● **EXERCISE DIRECTIONS**: The lines from the start of the data through the line containing "getrandom w := (repeat" are to be reproduced exactly, both ends included.

● **DATA FOR PROCESSING**:
(* ===== verification/Scripted.v ===== *)
(** * A scripted outside world

    A concrete instance of [World], for runs of the definitions on given data:
    a clock that advances by a fixed step at every reading, and a home that
    answers every call from its fields. *)

From S2P Require Import Prelude RustStr RustNum Json HomeTypes.
Local Open Scope string_scope.
Local Open Scope list_scope.

Record scripted := {
  sc_clock : N;
  sc_step : N;
  sc_seed : N;
  sc_connected : bool;
  sc_target : result HomeTarget string;
  sc_state : result HomeState string;
  sc_answer : result ActionResult string;
}.

Definition with_clock (n : N) (w : scripted) : scripted :=
  {| sc_clock := n; sc_step := sc_step w; sc_seed := sc_seed w; sc_connected := sc_connected w;
     sc_target := sc_target w; sc_state := sc_state w; sc_answer := sc_answer w |}.
Definition with_seed (n : N) (w : scripted) : scripted :=
  {| sc_clock := sc_clock w; sc_step := sc_step w; sc_seed := n; sc_connected := sc_connected w;
     sc_target := sc_target w; sc_state := sc_state w; sc_answer := sc_answer w |}.

#[export] Instance scripted_world : World scripted := {|
  now_ms w := (sc_clock w, with_clock (sc_clock w + sc_step w) w);
  getrandom w := (repeat (sc_seed w mod 256)%N 16, with_seed (sc_seed w + 1) w);
  ha_health w :=
    ({| connected := sc_connected w; cached_graph := false; health_message := "scripted" |}, w);
  ha_resolve_target _ _ w := (sc_target w, w);
  ha_get_state _ w := (sc_state w, w);
  ha_execute _ w := (sc_answer w, w);
  device_alias _ w := (None, w);
|}.

(** A single light, resolved with certainty. *)
Definition lamp : HomeTarget := {|
  target_kind := HomeTargetKind.Entity; target_query := "lamp"; display_name := "Lamp";
  entity_ids := ["light.lamp"]; target_domain := Some "light"; target_area := None;
  target_confidence := f32_dec 1 0; voice_safe := true |}.

Definition lamp_state : HomeState := {|
  state_target_name := "Lamp"; state_domain := Some "light"; state_area := None;
  state_entities := [{| entity_id := "light.lamp"; entity_state := "off"; attributes := Object [] |}];
  available := true; state_summary := "Lamp is off." |}.

Definition lamp_world : scripted := {|
  sc_clock := 1000000; sc_step := 1; sc_seed := 7; sc_connected := true;
  sc_target := Ok lamp; sc_state := Ok lamp_state;
  sc_answer := Ok {| result_success := true; spoken_summary := "Lamp on.";
                     affected_targets := ["light.lamp"]; state_snapshot := None;
                     result_confidence := None |} |}.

● **TASK OUTPUT**:
(* ===== verification/Scripted.v ===== *)
(** * A scripted outside world

    A concrete instance of [World], for runs of the definitions on given data:
    a clock that advances by a fixed step at every reading, and a home that
    answers every call from its fields. *)

From S2P Require Import Prelude RustStr RustNum Json HomeTypes.
Local Open Scope string_scope.
Local Open Scope list_scope.

Record scripted := {
  sc_clock : N;
  sc_step : N;
  sc_seed : N;
  sc_connected : bool;
  sc_target : result HomeTarget string;
  sc_state : result HomeState string;
  sc_answer : result ActionResult string;
}.

Definition with_clock (n : N) (w : scripted) : scripted :=
  {| sc_clock := n; sc_step := sc_step w; sc_seed := sc_seed w; sc_connected := sc_connected w;
     sc_target := sc_target w; sc_state := sc_state w; sc_answer := sc_answer w |}.
Definition with_seed (n : N) (w : scripted) : scripted :=
  {| sc_clock := sc_clock w; sc_step := sc_step w; sc_seed := n; sc_connected := sc_connected w;
     sc_target := sc_target w; sc_state := sc_state w; sc_answer := sc_answer w |}.

#[export] Instance scripted_world : World scripted := {|
  now_ms w := (sc_clock w, with_clock (sc_clock w + sc_step w) w);
  getrandom w := (repeat (sc_seed w mod 256)%N 16, with_seed (sc_seed w + 1) w);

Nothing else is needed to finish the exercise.